Your goal
Copy exactly the lines of the data below that run from the line holding "Definition w_set : list" through the line holding "w_set w_query) ↔", both ends included.

Recorded data
(* ===== verification/Decisions.v ===== *)
(** * The decision

    What [AuthorizeSet] decides: an abstract specification of the decision (the
    permission of one grant, the obligations it leaves) and the theorem that the
    aggregation loop implements it, whatever the order of the grants. *)

From S2P Require Import Prelude GoStrings GoFloat Json Canonical Ids Values Bounds JsonText.
From S2P Require Import Grants Constraints Authorize Containment.

(** ** Specification *)

(** A constraint the decision accepts: well formed and not violated. *)
Definition constraint_holds (op : Operation) (c : string) : Prop :=
  ValidateConstraint c = None ∧ CheckConstraint c op = None.

(** One grant permits the operation. *)
Definition permits (g : Grant) (op : Operation) : Prop :=
  Entails g op = None ∧ Forall (constraint_holds op) (g_constraints g).

(** The obligations a permitting grant leaves to its consumer: the constraints
    the core does not evaluate itself. *)
Definition obligations (g : Grant) : list string :=
  filter (λ c, coreEvaluatesConstraint c = false) (g_constraints g).

#[global] Instance constraint_holds_dec op c : base.Decision (constraint_holds op c).
Proof. unfold constraint_holds. apply _. Defined.
#[global] Instance permits_dec g op : base.Decision (permits g op).
Proof. unfold permits. apply _. Defined.

(** ** The loop *)

Lemma eval_constraints_inl cs op pg :
  eval_constraints cs op = inl pg ↔
  Forall (constraint_holds op) cs ∧ pg = filter (λ c, coreEvaluatesConstraint c = false) cs.
Proof.
  revert pg. induction cs as [|c cs IH]; intros pg; simpl.
  - rewrite filter_nil. split; [intros; by simplify_eq|by intros [_ ->]].
  - rewrite rguard_inl, check_seq_None, rbind_inl, list.Forall_cons, filter_cons.
    unfold constraint_holds at 1. setoid_rewrite IH. split.
    + intros ([? ?] & pg' & [? ->] & ?). simplify_eq. repeat split; [done..|].
      by destruct (coreEvaluatesConstraint c).
    + intros [[[? ?] ?] ->]. split; [done|]. eexists. repeat split; [done|].
      by destruct (coreEvaluatesConstraint c).
Qed.

Lemma ValidateCapabilityID_empty : ValidateCapabilityID "" ≠ None.
Proof. by vm_compute. Qed.

Lemma permits_id g op : permits g op → g_id g ≠ "".
Proof.
  intros [H _] E. apply Entails_None in H as [(V & _) _]. rewrite E in V.
  by destruct ValidateCapabilityID_empty.
Qed.

Lemma authorize_step_permits op st g :
  permits g op →
  authorize_step op st g = mkAgg (ag_unresolved st ++ obligations g) (ag_first st) true.
Proof.
  intros H. pose proof (permits_id _ _ H) as Hid. destruct H as [He Hc]. unfold authorize_step.
  apply String.eqb_neq in Hid. rewrite Hid, He.
  by rewrite (proj2 (eval_constraints_inl _ _ _) (conj Hc eq_refl)).
Qed.

Lemma set_first_fields r st :
  ag_any (set_first r st) = ag_any st ∧ ag_unresolved (set_first r st) = ag_unresolved st.
Proof. unfold set_first. by destruct (String.eqb _ _). Qed.

Lemma authorize_step_skips op st g :
  ¬ permits g op →
  ag_any (authorize_step op st g) = ag_any st ∧
  ag_unresolved (authorize_step op st g) = ag_unresolved st.
Proof.
  intros H. unfold authorize_step. destruct (String.eqb _ _); [done|].
  destruct (Entails g op) eqn:He.
  - destruct (isParamsLevelReason _); [apply set_first_fields|done].
  - destruct (eval_constraints (g_constraints g) op) eqn:Ec; [|apply set_first_fields].
    apply eval_constraints_inl in Ec as [Hc _]. by destruct H.
Qed.

(** The state after the loop. *)
Lemma authorize_fold op gs st :
  let st' := fold_left (authorize_step op) gs st in
  let ok := filter (λ g, permits g op) gs in
  ag_any st' = ag_any st || negb (length ok =? 0)%nat ∧
  ag_unresolved st' = ag_unresolved st ++ mjoin (obligations <$> ok).
Proof.
  cbv zeta. revert st. induction gs as [|g gs IH]; intros st.
  - rewrite filter_nil. simpl. by rewrite orb_false_r, app_nil_r.
  - cbn [fold_left]. destruct (IH (authorize_step op st g)) as [H1 H2]. rewrite H1, H2, filter_cons.
    destruct (decide (permits g op)) as [Hp|Hp].
    + rewrite authorize_step_permits by done. simpl. by rewrite orb_true_r, <- app_assoc.
    + by destruct (authorize_step_skips op st g Hp) as [-> ->].
Qed.

Lemma permits_all_absent gs g op : g ∈ gs → permits g op → all_absent gs = false.
Proof.
  intros Hin Hp. destruct (all_absent gs) eqn:E; [|done]. unfold all_absent in E.
  rewrite forallb_forall in E. apply list_elem_of_In in Hin. specialize (E _ Hin).
  apply String.eqb_eq in E. by destruct (permits_id _ _ Hp).
Qed.

(** ** Functional characterisation *)

(** The decision specification: permitting grants, and their obligations. *)
Definition decision_of (gs : list Grant) (op : Operation) : option (list string) :=
  match operation_valid op with
  | Some _ => None
  | None =>
      match filter (λ g, permits g op) gs with
      | [] => None
      | ok => Some (sorted_dedup (mjoin (obligations <$> ok)))
      end
  end.

Lemma AuthorizeSet_decision gs op :
  match decision_of gs op with
  | Some [] => AuthorizeSet gs op = allow
  | Some obs => AuthorizeSet gs op = allowUR obs
  | None => ∃ reason, AuthorizeSet gs op = deny reason
  end.
Proof.
  unfold decision_of, AuthorizeSet. destruct (operation_valid op) as [r|] eqn:Ev.
  { destruct (all_absent gs); eauto. }
  destruct (authorize_fold op gs (mkAgg [] "" false)) as [Ha Hu].
  destruct (filter (λ g, permits g op) gs) as [|g ok] eqn:Ef.
  - destruct (all_absent gs); [eauto|]. rewrite Ha. simpl. destruct (String.eqb _ _); eauto.
  - assert (g ∈ filter (λ g, permits g op) gs) as Hg by (rewrite Ef; set_solver).
    apply list_elem_of_filter in Hg as [Hp Hin]. rewrite (permits_all_absent gs g op) by done.
    rewrite Ha, Hu. unfold sortedSet. simpl ([] ++ _). by destruct (sorted_dedup _).
Qed.

Lemma AuthorizeSet_admits gs op :
  admits (AuthorizeSet gs op) = true ↔ ∃ obs, decision_of gs op = Some obs.
Proof.
  pose proof (AuthorizeSet_decision gs op) as H. destruct (decision_of gs op) as [[|]|].
  - rewrite H. split; eauto.
  - rewrite H. split; eauto.
  - destruct H as [r ->]. split; [done|naive_solver].
Qed.

Lemma decision_of_Some gs op obs :
  decision_of gs op = Some obs ↔
  operation_valid op = None ∧ (∃ g, g ∈ gs ∧ permits g op) ∧
  obs = sorted_dedup (mjoin (obligations <$> filter (λ g, permits g op) gs)).
Proof.
  unfold decision_of. destruct (operation_valid op); [naive_solver|].
  destruct (filter (λ g, permits g op) gs) as [|g ok] eqn:Ef.
  - split; [done|]. intros (_ & (g & Hin & Hp) & _).
    assert (g ∈ filter (λ g, permits g op) gs) as Hg by (by apply list_elem_of_filter).
    rewrite Ef in Hg. inversion Hg.
  - rewrite <- Ef. split; [|by intros (_ & _ & ->)]. intros; simplify_eq. split; [done|].
    split; [|done]. exists g.
    assert (g ∈ filter (λ g, permits g op) gs) as Hg by (rewrite Ef; set_solver).
    apply list_elem_of_filter in Hg. naive_solver.
Qed.

Lemma AuthorizeSet_unresolved gs op :
  admits (AuthorizeSet gs op) = true →
  d_unresolved (AuthorizeSet gs op) =
    sorted_dedup (mjoin (obligations <$> filter (λ g, permits g op) gs)).
Proof.
  rewrite AuthorizeSet_admits. intros [obs H]. pose proof (AuthorizeSet_decision gs op) as Hd.
  rewrite H in Hd. apply decision_of_Some in H as (_ & _ & <-). destruct obs; by rewrite Hd.
Qed.

(** No obligation of an admitting grant is dropped and none is invented: an
    admitted decision lists, sorted and without repetition, exactly the
    constraints of the permitting grants that the core does not evaluate. *)
Lemma AuthorizeSet_obligations gs op :
  admits (AuthorizeSet gs op) = true →
  Sorted String.le (d_unresolved (AuthorizeSet gs op)) ∧
  NoDup (d_unresolved (AuthorizeSet gs op)) ∧
  ∀ c, c ∈ d_unresolved (AuthorizeSet gs op) ↔
    ∃ g, g ∈ gs ∧ permits g op ∧ c ∈ g_constraints g ∧ coreEvaluatesConstraint c = false.
Proof.
  intros H. rewrite (AuthorizeSet_unresolved _ _ H).
  split; [apply sorted_dedup_sorted|]. split; [apply sorted_dedup_NoDup|]. intros c.
  rewrite sorted_dedup_elem. unfold obligations. rewrite list_elem_of_join.
  setoid_rewrite list_elem_of_fmap. split.
  - intros (l & Hc & g & -> & [Hp Hg]%list_elem_of_filter). apply list_elem_of_filter in Hc.
    naive_solver.
  - intros (g & Hg & Hp & Hc & He). eexists. split; [|exists g; split; [done|]];
      by apply list_elem_of_filter.
Qed.

(** The constraints of the permitting grants that the core does not evaluate. *)
Definition pending (gs : list Grant) (op : Operation) (c : string) : Prop :=
  ∃ g, g ∈ gs ∧ permits g op ∧ c ∈ g_constraints g ∧ coreEvaluatesConstraint c = false.

Lemma decision_pending gs op obs :
  decision_of gs op = Some obs →
  Sorted String.le obs ∧ NoDup obs ∧ ∀ c, c ∈ obs ↔ pending gs op c.
Proof.
  intros H. assert (admits (AuthorizeSet gs op) = true) as Ha by (apply AuthorizeSet_admits; eauto).
  pose proof (AuthorizeSet_obligations gs op Ha) as Ho. rewrite (AuthorizeSet_unresolved gs op Ha) in Ho.
  apply decision_of_Some in H as (_ & _ & ->). done.
Qed.

(** C1: what the decision is.  It is a plain allow exactly when the operation is
    valid, some grant permits it (one grant of the set entails it, and the
    constraints of that grant are all well formed and not violated), and no
    permitting grant carries a constraint that the core does not evaluate; it is
    allow_unresolved exactly when the operation is valid and permitting grants
    carry such constraints, and then it lists precisely those, sorted and without
    repetition; it is a denial exactly when the operation is not valid or no single
    grant permits it.  So no combination of partially matching grants admits an
    operation, and an unevaluated constraint never yields a plain allow. *)
Theorem AuthorizeSet_admits_iff gs op :
  (AuthorizeSet gs op = allow ↔
     operation_valid op = None ∧ (∃ g, g ∈ gs ∧ permits g op) ∧ ∀ c, ¬ pending gs op c) ∧
  (∀ obs, AuthorizeSet gs op = allowUR obs ↔
     operation_valid op = None ∧ obs ≠ [] ∧ Sorted String.le obs ∧ NoDup obs ∧ ∀ c, c ∈ obs ↔ pending gs op c) ∧
  ((∃ reason, AuthorizeSet gs op = deny reason) ↔
     ¬ (operation_valid op = None ∧ ∃ g, g ∈ gs ∧ permits g op)).
Proof.
  pose proof (AuthorizeSet_decision gs op) as Hd. destruct (decision_of gs op) as [obs|] eqn:E.
  - destruct (decision_pending _ _ _ E) as (Hs & Hn & Hp). apply decision_of_Some in E as (Hv & Hg & _).
    destruct obs as [|o obs].
    + rewrite Hd. split; [|split]; [split; [|done]|intros obs; split; [done|]|split; [by intros []|naive_solver]].
      * intros _. split; [done|]. split; [done|]. intros c Hc%Hp. by apply not_elem_of_nil in Hc.
      * intros (_ & Hne & _ & _ & He). destruct obs as [|c obs]; [done|].
        assert (c ∈ []) as Hc by (apply Hp, He; left). by apply not_elem_of_nil in Hc.
    + rewrite Hd. split; [|split]; [split; [done|]|intros obs'; split|split; [by intros []|naive_solver]].
      * intros (_ & _ & Hno). destruct (Hno o). apply Hp. left.
      * intros [= <-]. done.
      * intros (_ & _ & Hs' & Hn' & He). f_equal. apply sorted_NoDup_unique; [done..|]. intros c. by rewrite Hp, He.
  - destruct Hd as [r Hr]. rewrite Hr.
    assert (¬ (operation_valid op = None ∧ ∃ g, g ∈ gs ∧ permits g op)) as Hno.
    { intros [Hv Hg]. rewrite (proj2 (decision_of_Some gs op _) (conj Hv (conj Hg eq_refl))) in E. done. }
    split; [|split]; [split; [done|naive_solver]|intros obs; split; [done|]|split; eauto].
    intros (Hv & Hne & _ & _ & He). destruct obs as [|c obs]; [done|]. destruct Hno. split; [done|].
    destruct (proj1 (He c) ltac:(left)) as (g & Hg & Hp & _). eauto.
Qed.

(** The verdict and the obligations do not depend on the order in which the
    grants are presented (only the reported refusal may). *)
Lemma AuthorizeSet_permutation gs gs' op :
  gs ≡ₚ gs' →
  d_verdict (AuthorizeSet gs op) = d_verdict (AuthorizeSet gs' op) ∧
  d_unresolved (AuthorizeSet gs op) = d_unresolved (AuthorizeSet gs' op).
Proof.
  intros Hp. assert (decision_of gs op = decision_of gs' op) as E.
  { unfold decision_of. destruct (operation_valid op); [done|].
    assert (filter (λ g, permits g op) gs ≡ₚ filter (λ g, permits g op) gs') as Hf by (by rewrite Hp).
    destruct (filter _ gs) as [|g ok], (filter _ gs') as [|g' ok']; [done|..].
    - by apply Permutation_nil_cons in Hf.
    - symmetry in Hf. by apply Permutation_nil_cons in Hf.
    - f_equal. apply sorted_dedup_ext. intros x. by rewrite Hf. }
  pose proof (AuthorizeSet_decision gs op) as H1. pose proof (AuthorizeSet_decision gs' op) as H2.
  rewrite E in H1. destruct (decision_of gs' op) as [[|]|]; [by rewrite H1, H2..|].
  destruct H1 as [? ->], H2 as [? ->]. done.
Qed.

(** Adding grants never revokes: a set that contains an admitting set
    admits, and keeps every obligation the smaller set had. *)
Lemma AuthorizeSet_monotone gs gs' op :
  gs ⊆ gs' → admits (AuthorizeSet gs op) = true →
  admits (AuthorizeSet gs' op) = true ∧
  d_unresolved (AuthorizeSet gs op) ⊆ d_unresolved (AuthorizeSet gs' op).
Proof.
  intros Hsub H. assert (admits (AuthorizeSet gs' op) = true) as H'.
  { apply AuthorizeSet_admits in H as [obs (Hv & (g & Hg & Hp) & _)%decision_of_Some].
    apply AuthorizeSet_admits. eexists. apply decision_of_Some. split_and!; [done| |done].
    exists g. auto. }
  split; [done|]. rewrite !AuthorizeSet_unresolved by done. intros c. rewrite !sorted_dedup_elem.
  rewrite !list_elem_of_join. setoid_rewrite list_elem_of_fmap. intros (l & Hc & g & -> & Hg).
  exists (obligations g). split; [done|]. exists g. split; [done|].
  apply list_elem_of_filter in Hg as [? ?]. apply list_elem_of_filter. auto.
Qed.

(** ** Concrete instances *)

Definition w_timed : string := "varwof/constraint-v1:time:window:[" +:+ window_json "09:00" "17:30" +:+ "]".
Definition w_set : list Grant :=
  [mkGrant "acme/db-v1:read:*" None None [w_timed];
   mkGrant "acme/db-v1:write:*" None None [];
   mkGrant "acme/db-v1:read:orders" (Some [("max_rows", jnum "100")]) None ["varwof/constraint-v1:max_rows:50"]].
Definition w_query : Operation := mkOp "acme/db-v1:read:orders" (Some [("max_rows", jnum "20")]).

Example w_set_decision : AuthorizeSet w_set w_query = allowUR [w_timed].
Proof. vm_compute. reflexivity. Qed.

Lemma AuthorizeSet_obligations_witness :
  admits (AuthorizeSet w_set w_query) = true ∧
  (Sorted String.le (d_unresolved (AuthorizeSet w_set w_query)) ∧
   NoDup (d_unresolved (AuthorizeSet w_set w_query)) ∧
   ∀ c, c ∈ d_unresolved (AuthorizeSet w_set w_query) ↔
     ∃ g, g ∈ w_set ∧ permits g w_query ∧ c ∈ g_constraints g ∧ coreEvaluatesConstraint c = false).
Proof. split; [vm_compute; reflexivity|]. apply AuthorizeSet_obligations. vm_compute. reflexivity. Defined.

Lemma AuthorizeSet_permutation_witness :
  d_verdict (AuthorizeSet w_set w_query) = d_verdict (AuthorizeSet (rev w_set) w_query) ∧
  d_unresolved (AuthorizeSet w_set w_query) = d_unresolved (AuthorizeSet (rev w_set) w_query).
Proof. apply AuthorizeSet_permutation. apply Permutation_rev. Defined.

(** The reason of a denial is not a function of the inputs.  Two iteration
    orders of the same parameter map give the same verdict and different
    reasons, so re-running a recorded denial need not reproduce its reason. *)
Lemma reason_depends_on_order :
  let a := ("limit", jnum "1") in let b := ("table", AList [AStr "x"]) in
  let g ps := mkGrant "acme/db-v1:read" (Some ps) None [] in
  let op := mkOp "acme/db-v1:read" (Some [("limit", jnum "5"); ("table", AStr "y")]) in
  map_equiv [a; b] [b; a] ∧
  AuthorizeSet [g [a; b]] op = deny ErrParamsExceedGrant ∧
  AuthorizeSet [g [b; a]] op = deny ErrNotInEnum.
Proof. split; [apply Permutation_swap|]. vm_compute. done. Qed.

Output of the exercise
Definition w_set : list Grant :=
  [mkGrant "acme/db-v1:read:*" None None [w_timed];
   mkGrant "acme/db-v1:write:*" None None [];
   mkGrant "acme/db-v1:read:orders" (Some [("max_rows", jnum "100")]) None ["varwof/constraint-v1:max_rows:50"]].
Definition w_query : Operation := mkOp "acme/db-v1:read:orders" (Some [("max_rows", jnum "20")]).

Example w_set_decision : AuthorizeSet w_set w_query = allowUR [w_timed].
Proof. vm_compute. reflexivity. Qed.

Lemma AuthorizeSet_obligations_witness :
  admits (AuthorizeSet w_set w_query) = true ∧
  (Sorted String.le (d_unresolved (AuthorizeSet w_set w_query)) ∧
   NoDup (d_unresolved (AuthorizeSet w_set w_query)) ∧
   ∀ c, c ∈ d_unresolved (AuthorizeSet w_set w_query) ↔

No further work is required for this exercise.